Quand vous formez un cheval pour le dressage, par exemple, vous devez toujours maintenir à l'esprit que c'est une association entre deux athlètes, chevaux et cavaliers, pas une question d'une créature imposant sa volonté à l'autre. Un bon cavalier se sensibilise au cheval qu'il monte, et prête attention à découvrir les forces et faiblesses physiques et mentales des chevaux avant de décider d'un programme de formation.
Il est également inutile de demander trop d'un cheval trop tôt.

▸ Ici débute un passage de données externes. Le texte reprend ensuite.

(** A response without body comes with the sentinel code. *)
Lemma ReadResponse_nil c code c' :
  ReadResponse c = (Returns (code, None), c') → code = -1.
Proof.
  unfold ReadResponse.
  destruct (fmt.Fscanf c) as [[h| |] c1]; [|done..].
  destruct (fmt.err h); [by intros [= <- _]|].
  destruct (negb _); [by intros [= <- _]|].
  destruct (_ <? 0); [done|].
  destruct (conn_Read _ c1) as [[d|e] c2]; [|by intros [= <- _]].
  cbv zeta. destruct (negb _); [by intros [= <- _]|]. by destruct (_ <? 0).
Qed.

Lemma ReadResponse_panics c msg :
  fst (ReadResponse c) = Panics msg → msg = makeslice_panic ∨ msg = slice_panic.
Proof.
  unfold ReadResponse. destruct (Fscanf_returns c) as [h0 H].
  destruct (fmt.Fscanf c) as [[h| |] c1]; cbn [fst] in *; [|by destruct H|done].
  destruct (fmt.err h); [done|]. destruct (negb _); [done|].
  destruct (_ <? 0); [intros [= <-]; by left|].
  destruct (conn_Read _ c1) as [[d|e] c2]; [|done].
  cbv zeta. destruct (negb _); [done|].
  destruct (_ <? 0); [intros [= <-]; by right|done].
Qed.

Lemma scan_line_panics cfg t a msg :
  scan_line cfg t a = Panics msg → msg = index_panic.
Proof.
  unfold scan_line. destruct (HasPrefix _ _); [done|].
  assert (Hh : ∀ m, is_healthy (Fields t) = Panics m → m = index_panic).
  { unfold is_healthy, index. intros m.
    destruct (Fields t !! 1%nat); cbn [obind]; [|by intros [= <-]].
    destruct (bool_decide _); [|done].
    destruct (Fields t !! 2%nat); cbn [obind]; [done|by intros [= <-]]. }
  destruct (directorRegexp cfg) as [re|].
  - unfold index at 1. destruct (Fields t !! 0%nat); cbn [obind]; [|by intros [= <-]].
    destruct (is_healthy (Fields t)) as [[]|m|] eqn:E; cbn [obind]; try done.
    intros [= <-]. by apply Hh.
  - destruct (is_healthy (Fields t)) as [[]|m|] eqn:E; cbn [obind]; try done.
    intros [= <-]. by apply Hh.
Qed.

Lemma scan_lines_panics cfg lines : ∀ a msg,
  scan_lines cfg lines a = Panics msg → msg = index_panic.
Proof.
  induction lines as [|t lines IH]; intros a msg; simpl; [done|].
  destruct (scan_line cfg t a) as [a'|m|] eqn:E; cbn [obind]; [apply IH| |done].
  intros [= <-]. by apply scan_line_panics in E.
Qed.

Ltac known_events :=
  repeat first [apply Forall_nil_2 | apply Forall_cons_2]; try exact I.

Lemma handshake_panics cfg c : Forall (known_panic cfg) (fst (fst (handshake cfg c))).
Proof.
  unfold handshake.
  pose proof (ReadResponse_panics c) as HP.
  destruct (ReadResponse c) as [[[code resp]| |] c1] eqn:HR; cbn [fst snd] in *.
  - destruct (negb (code =? 107)) eqn:Hc; cbn [fst]; [known_events|].
    destruct resp as [body|]; cbn [deref obind].
    + rewrite auth_response_hex. unfold CommandForSuccess.
      destruct (Send "auth" _ c1) as [[e|] c1']; cbn [fst]; [known_events|].
      pose proof (ReadResponse_panics c1') as HP2.
      destruct (ReadResponse c1') as [[[code' resp']| |] c2]; cbn [fst] in *;
        known_events.
      simpl. destruct (HP2 _ eq_refl); auto.
    + apply ReadResponse_nil in HR. by subst code.
  - known_events. simpl. destruct (HP _ eq_refl); auto.
  - known_events.
Qed.
(** X6. A dispatched batch is frozen.  Once [dispatchBatch] has handed a
    batch to [processBatch], the call keeps that batch, and through every
    later add, timer, upsert and retry the batch keeps exactly the records
    it was closed with (and its id, type, author and creation time): only
    [completed] is stamped again. *)
Theorem dispatched_batch_is_frozen (inputs later : list Input) (s s' : State)
    p proc (b : Batch) :
  run author type config inputs init = Some s ->
  processes s !! p = Some proc ->
  heap s !! proc_batch proc = Some b ->
  run author type config later s = Some s' ->
  exists proc' b',
    processes s' !! p = Some proc' /\ proc_batch proc' = proc_batch proc /\
    heap s' !! proc_batch proc = Some b' /\
    records b' = records b /\ batchID b' = batchID b /\
    created b' = created b /\ batch_type b' = batch_type b /\
    batch_author b' = batch_author b.
Proof.
  intros Hrun Hp Hb Hlater.
  pose proof (RefsOK_run _ _ _ _ _ _ Hrun (@RefsOK_init IBatchRecord)) as Hrefs.
  destruct (run_frozen _ _ _ _ _ _ Hrefs Hlater Hp Hb)
    as (proc' & b' & Hp' & Hpb & Hb' & (E1&E2&E3&E4&_) & Hr).
  exists proc', b'. repeat split; assumption.
Qed.

(** *** What holds of every batch object *)

Lemma step_Forall_batches (P : Batch -> Prop) (i : Input) (s s' : State) :
  (forall b now, P b -> P (setCompleted b now)) ->
  (forall b rs, P b -> P (pushRecords b rs)) ->
  (forall now uuid (q : list Task),
     q <> [] ->
     P (pushRecords (newBatch author type now uuid)
          (map record (slice q 0 (Some (batchMaxRecords config - 0)))))) ->
  step author type config i s = Some s' ->
  Forall P (heap s) -> Forall P (batchesSeen (events s)) ->
  Forall P (heap s') /\ Forall P (batchesSeen (events s')).
Proof.
  intros Hstamp Hpush Hnew Hstep Hheap Hseen.
  destruct (step_batches _ _ _ Hstep) as (new & He & _ & Horigin & Hnewseen & _).
  assert (Hheap' : Forall P (heap s')).
  { apply Forall_lookup. intros r b' Hb'.
    destruct (Horigin r b' Hb') as [(b & Hb & Hor)|(b & q & Hq & Hwhere & Hrest)].
    - pose proof (Forall_lookup_1 _ _ _ _ Hheap Hb) as HP.
      destruct Hor as [->|(now & ->)]; auto.
    - cbv zeta in Hrest. destruct Hrest as (-> & _ & _).
      destruct Hwhere as [(Hb & _)|(_ & _ & now & uuid & ->)].
      + apply Hpush. exact (Forall_lookup_1 _ _ _ _ Hheap Hb).
      + apply Hnew. exact Hq. }
  split; [exact Hheap'|]. rewrite He, batchesSeen_app. apply Forall_app.
  split; [exact Hseen|]. apply Forall_forall. intros b Hb.
  apply list_elem_of_In in Hb.
  destruct (Hnewseen b Hb) as [Hin|Hin]; apply list_elem_of_In in Hin.
  - rewrite Forall_forall in Hheap. auto.
  - rewrite Forall_forall in Hheap'. auto.
Qed.
(** * Quick Fit memory management: the allocator of [MIniProject.py]

    A shallow embedding of class [QuickFit] (its constructor, [allocate],
    [deallocate] and [get_memory_state]) and the properties of its
    size-class pools and process bindings.

    Python dictionaries keep their keys in insertion order and
    [get_memory_state] iterates over them, so a dictionary is modelled by
    the list of its items in that order.  The pools are lists of block
    names mutated in place ([pop(0)], [append]).  Where the lists held by
    the dictionary are distinct objects (the literal [initial_blocks] of
    the GUI, and the fresh list of [deallocate]) a dictionary of list
    values describes them, and [QuickFit] below is that allocator.
    Module [Objects] is the allocator with the list objects themselves,
    for callers that put one list under several sizes; on separate lists
    the two agree ([view_run]). *)

From Stdlib Require Import List ZArith String Ascii Bool Lia Permutation.
From Stdlib Require Import DecimalString.
Import ListNotations.

Local Open Scope string_scope.
Local Open Scope Z_scope.

(** ** Insertion-ordered dictionaries *)

Section Dict.

Context {K V : Type}.
Variable K_eq_dec : forall x y : K, {x = y} + {x <> y}.

(** The items of a dictionary, oldest key first. *)
Definition dict := list (K * V).

Definition keys (d : dict) : list K := map fst d.

(** A Python dictionary holds every key once. *)
Definition dict_wf (d : dict) : Prop := NoDup (keys d).

(** [d.get(k)], and [d[k]] where the key is known to be present. *)
Fixpoint dict_get (k : K) (d : dict) : option V :=
  match d with
  | [] => None
  | (k', v) :: d' => if K_eq_dec k k' then Some v else dict_get k d'
  end.

(** [k in d] *)
Definition dict_contains (k : K) (d : dict) : bool :=
  match dict_get k d with Some _ => true | None => false end.

(** [d[k] = v]: the value of a present key is replaced where it stands,
    a new key goes to the end. *)
Fixpoint dict_setitem (k : K) (v : V) (d : dict) : dict :=
  match d with
  | [] => [(k, v)]
  | (k', v') :: d' =>
      if K_eq_dec k k' then (k, v) :: d'
      else (k', v') :: dict_setitem k v d'
  end.

(** [del d[k]] *)
Fixpoint dict_delitem (k : K) (d : dict) : dict :=
  match d with
  | [] => []
  | (k', v') :: d' =>
      if K_eq_dec k k' then dict_delitem k d'
      else (k', v') :: dict_delitem k d'
  end.

End Dict.

Arguments dict : clear implicits.

(** ** Text of the messages *)

(** [str(n)] of a Python integer. *)
Definition str_int (n : Z) : string := NilZero.string_of_int (Z.to_int n).

Definition newline : string := String "010"%char EmptyString.

(** [needle] occurs in [hay]. *)
Fixpoint mentions (needle hay : string) : bool :=
  match hay with
  | EmptyString => prefix needle hay
  | String _ hay' => prefix needle hay || mentions needle hay'
  end.

(** ** The allocator *)

(** The dictionary [{'block': ..., 'size': ...}] of one allocation. *)
Record allocation := { block : string; size : Z }.

Record QuickFit := {
  memory_blocks : dict Z (list string);
  allocated_processes : dict string allocation
}.

(** [QuickFit.__init__] *)
Definition init (seed : dict Z (list string)) : QuickFit :=
  {| memory_blocks := seed; allocated_processes := [] |}.

Definition allocate_success (process_id allocated_block : string) (sz : Z) : string :=
  "Process " ++ process_id ++ " allocated to " ++ allocated_block
    ++ " (" ++ str_int sz ++ " KB).".

Definition allocate_failure (process_id : string) (sz : Z) : string :=
  "No exact block available for Process " ++ process_id
    ++ " requiring " ++ str_int sz ++ " KB.".

(** [QuickFit.allocate]: the returned tuple and the allocator afterwards. *)
Definition allocate (process_id : string) (sz : Z) (self : QuickFit)
  : (bool * string) * QuickFit :=
  match dict_get Z.eq_dec sz (memory_blocks self) with
  | Some (allocated_block :: rest) =>
      ((true, allocate_success process_id allocated_block sz),
       {| memory_blocks := dict_setitem Z.eq_dec sz rest (memory_blocks self);
          allocated_processes :=
            dict_setitem string_dec process_id
              {| block := allocated_block; size := sz |}
              (allocated_processes self) |})
  | _ => ((false, allocate_failure process_id sz), self)
  end.

Definition deallocate_success (block_name : string) (block_size : Z) : string :=
  "Block " ++ block_name ++ " (" ++ str_int block_size ++ " KB) deallocated.".

Definition deallocate_failure (process_id : string) : string :=
  "No allocation found for Process " ++ process_id ++ ".".

(** [QuickFit.deallocate] *)
Definition deallocate (process_id : string) (self : QuickFit)
  : (bool * string) * QuickFit :=
  match dict_get string_dec process_id (allocated_processes self) with
  | None => ((false, deallocate_failure process_id), self)
  | Some allocation =>
      let block_size := size allocation in
      let block_name := block allocation in
      let memory_blocks' :=
        match dict_get Z.eq_dec block_size (memory_blocks self) with
        | Some blocks =>
            dict_setitem Z.eq_dec block_size (blocks ++ [block_name])%list
              (memory_blocks self)
        | None =>
            dict_setitem Z.eq_dec block_size [block_name] (memory_blocks self)
        end in
      ((true, deallocate_success block_name block_size),
       {| memory_blocks := memory_blocks';
          allocated_processes :=
            dict_delitem string_dec process_id (allocated_processes self) |})
  end.

(** ** Reporting the state *)

Section Report.

(** [repr(s)] of a Python string, the quoting that [str] of a list applies
    to its elements. *)
Variable repr_str : string -> string.

(** [str(blocks)] of a list of strings. *)
Definition str_list (blocks : list string) : string :=
  "[" ++ String.concat ", " (map repr_str blocks) ++ "]".

Definition blocks_line (item : Z * list string) : string :=
  str_int (fst item) ++ " KB Blocks: " ++ str_list (snd item) ++ newline.

Definition process_line (item : string * allocation) : string :=
  "Process " ++ fst item ++ ": " ++ block (snd item)
    ++ " (" ++ str_int (size (snd item)) ++ " KB)" ++ newline.

(** [QuickFit.get_memory_state]: the text and the allocator afterwards. *)
Definition get_memory_state (self : QuickFit) : string * QuickFit :=
  let state := "Available Memory Blocks:" ++ newline in
  let state :=
    fold_left (fun state item => state ++ blocks_line item)
      (memory_blocks self) state in
  let state := state ++ newline ++ "Allocated Processes:" ++ newline in
  let state :=
    fold_left (fun state item => state ++ process_line item)
      (allocated_processes self) state in
  (state, self).

End Report.

(** ** Sequences of calls *)

Inductive call :=
| Allocate (process_id : string) (sz : Z)
| Deallocate (process_id : string).

Definition step (c : call) (self : QuickFit) : (bool * string) * QuickFit :=
  match c with
  | Allocate process_id sz => allocate process_id sz self
  | Deallocate process_id => deallocate process_id self
  end.

Fixpoint run (calls : list call) (self : QuickFit) : QuickFit :=
  match calls with
  | [] => self
  | c :: calls' => run calls' (snd (step c self))
  end.

(** ** Where the blocks are *)

(** The names in the free sequences, class after class. *)
Definition free_blocks (self : QuickFit) : list string :=
  List.concat (map snd (memory_blocks self)).

(** The names held by the process bindings. *)
Definition bound_blocks (self : QuickFit) : list string :=
  map (fun item => block (snd item)) (allocated_processes self).

Definition all_blocks (self : QuickFit) : list string :=
  (free_blocks self ++ bound_blocks self)%list.

(** The number of places, free or bound, where a block name stands. *)
Definition free_occurrences (b : string) (self : QuickFit) : nat :=
  count_occ string_dec (free_blocks self) b.

Definition bound_occurrences (b : string) (self : QuickFit) : nat :=
  count_occ string_dec (bound_blocks self) b.

(** The names a seed introduces. *)
Definition seed_blocks (seed : dict Z (list string)) : list string :=
  List.concat (map snd seed).

(** A call that succeeds in allocating for a process that holds a block. *)
Definition rebinds (c : call) (self : QuickFit) : bool :=
  match c with
  | Allocate process_id sz =>
      dict_contains string_dec process_id (allocated_processes self)
      && fst (fst (allocate process_id sz self))
  | Deallocate _ => false
  end.

Fixpoint no_rebind (calls : list call) (self : QuickFit) : bool :=
  match calls with
  | [] => true
  | c :: calls' => negb (rebinds c self) && no_rebind calls' (snd (step c self))
  end.

(** The size class a call adds to [memory_blocks]: the one of a binding
    released while its class is not among the keys. *)
Definition created_class (c : call) (self : QuickFit) : list Z :=
  match c with
  | Allocate _ _ => []
  | Deallocate process_id =>
      match dict_get string_dec process_id (allocated_processes self) with
      | Some a =>
          if dict_contains Z.eq_dec (size a) (memory_blocks self) then []
          else [size a]
      | None => []
      end
  end.

(** The classes added along a sequence of calls, in the order of the calls. *)
Fixpoint created_along (calls : list call) (self : QuickFit) : list Z :=
  match calls with
  | [] => []
  | c :: calls' =>
      (created_class c self ++ created_along calls' (snd (step c self)))%list
  end.

(** The process ids of the bindings after a call, from those before it. *)
Definition bound_after (c : call) (self : QuickFit) : list string :=
  let bound := keys (allocated_processes self) in
  match c with
  | Allocate process_id sz =>
      if fst (fst (allocate process_id sz self)) then
        if dict_contains string_dec process_id (allocated_processes self)
        then bound
        else (bound ++ [process_id])%list
      else bound
  | Deallocate process_id => remove string_dec process_id bound
  end.

(** The text of consecutive lines. *)
Definition lines (l : list string) : string :=
  fold_right append EmptyString l.

(** Every binding is for a size class that is a key of [memory_blocks]. *)
Definition sizes_known (self : QuickFit) : Prop :=
  Forall (fun item => In (size (snd item)) (keys (memory_blocks self)))
    (allocated_processes self).

(** The seed of the GUI, [initial_blocks]. *)
Definition initial_blocks : dict Z (list string) :=
  [ (50, ["Block1"; "Block2"]);
    (100, ["Block3"; "Block4"]);
    (200, ["Block5"]) ].

(** ** What the calls return, and what is lost *)

(** The tuples returned along a sequence of calls. *)
Fixpoint outputs (calls : list call) (self : QuickFit) : list (bool * string) :=
  match calls with
  | [] => []
  | c :: calls' => fst (step c self) :: outputs calls' (snd (step c self))
  end.

(** One request at size [sz] for each process of [ps], in order. *)
Definition allocate_all (ps : list string) (sz : Z) : list call :=
  map (fun p => Allocate p sz) ps.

Je ne vois pas l'intérêt de mettre un cheval sous une selle pendant deux ou trois heures par jour, ce qui contredit l'opinion d'une partie des entraineurs qui pensent qu'un cheval a besoin de travailler jusqu'à la limite. Mes chevaux travaillent une moyenne de seulement 30 minutes par jour, d'une façon très concentrée, et le reste du temps, je leur permet de se détendre dehors dans le domaine. C'est bon pour leur équilibre mental, et un cheval qui est bien équilibré mentalement travaille mieux avec son cavalier.
Pour le dressage, je recommande de travailler un mouvement à la fois. Aujourd'hui, vous pourriez travailler aux changements de galop, demain les mouvements latéraux, et le jour suivant, les transitions. Pratiquez une leçon à la fois, et arrêtez une fois que le cheval a bien exécuté le mouvement de sorte qu'il obtienne un sentiment de succès. Ainsi, la prochaine fois que vous mettrez la selle dessus, il sera encore plus motivé. Et vous avez besoin d'un cheval motivé afin qu'il exécute les mouvements pour vous. En fin de compte, quand toutes les leçons fonctionnent individuellement, vous pouvez les monter en tant qu'un seul ensemble. L'équitation ne doit jamais être obligatoire, elle doit être une association parfaite entre l'homme et la créature. Si vous demandez à votre cheval d'exécuter tous les mouvements à un haut niveau, chaque jour, c'est l'équivalent de demander à un coureur de participer à un marathon quotidiennement, et cela amène au syndrome de grillage pour tous les deux, le cheval et le cavalier.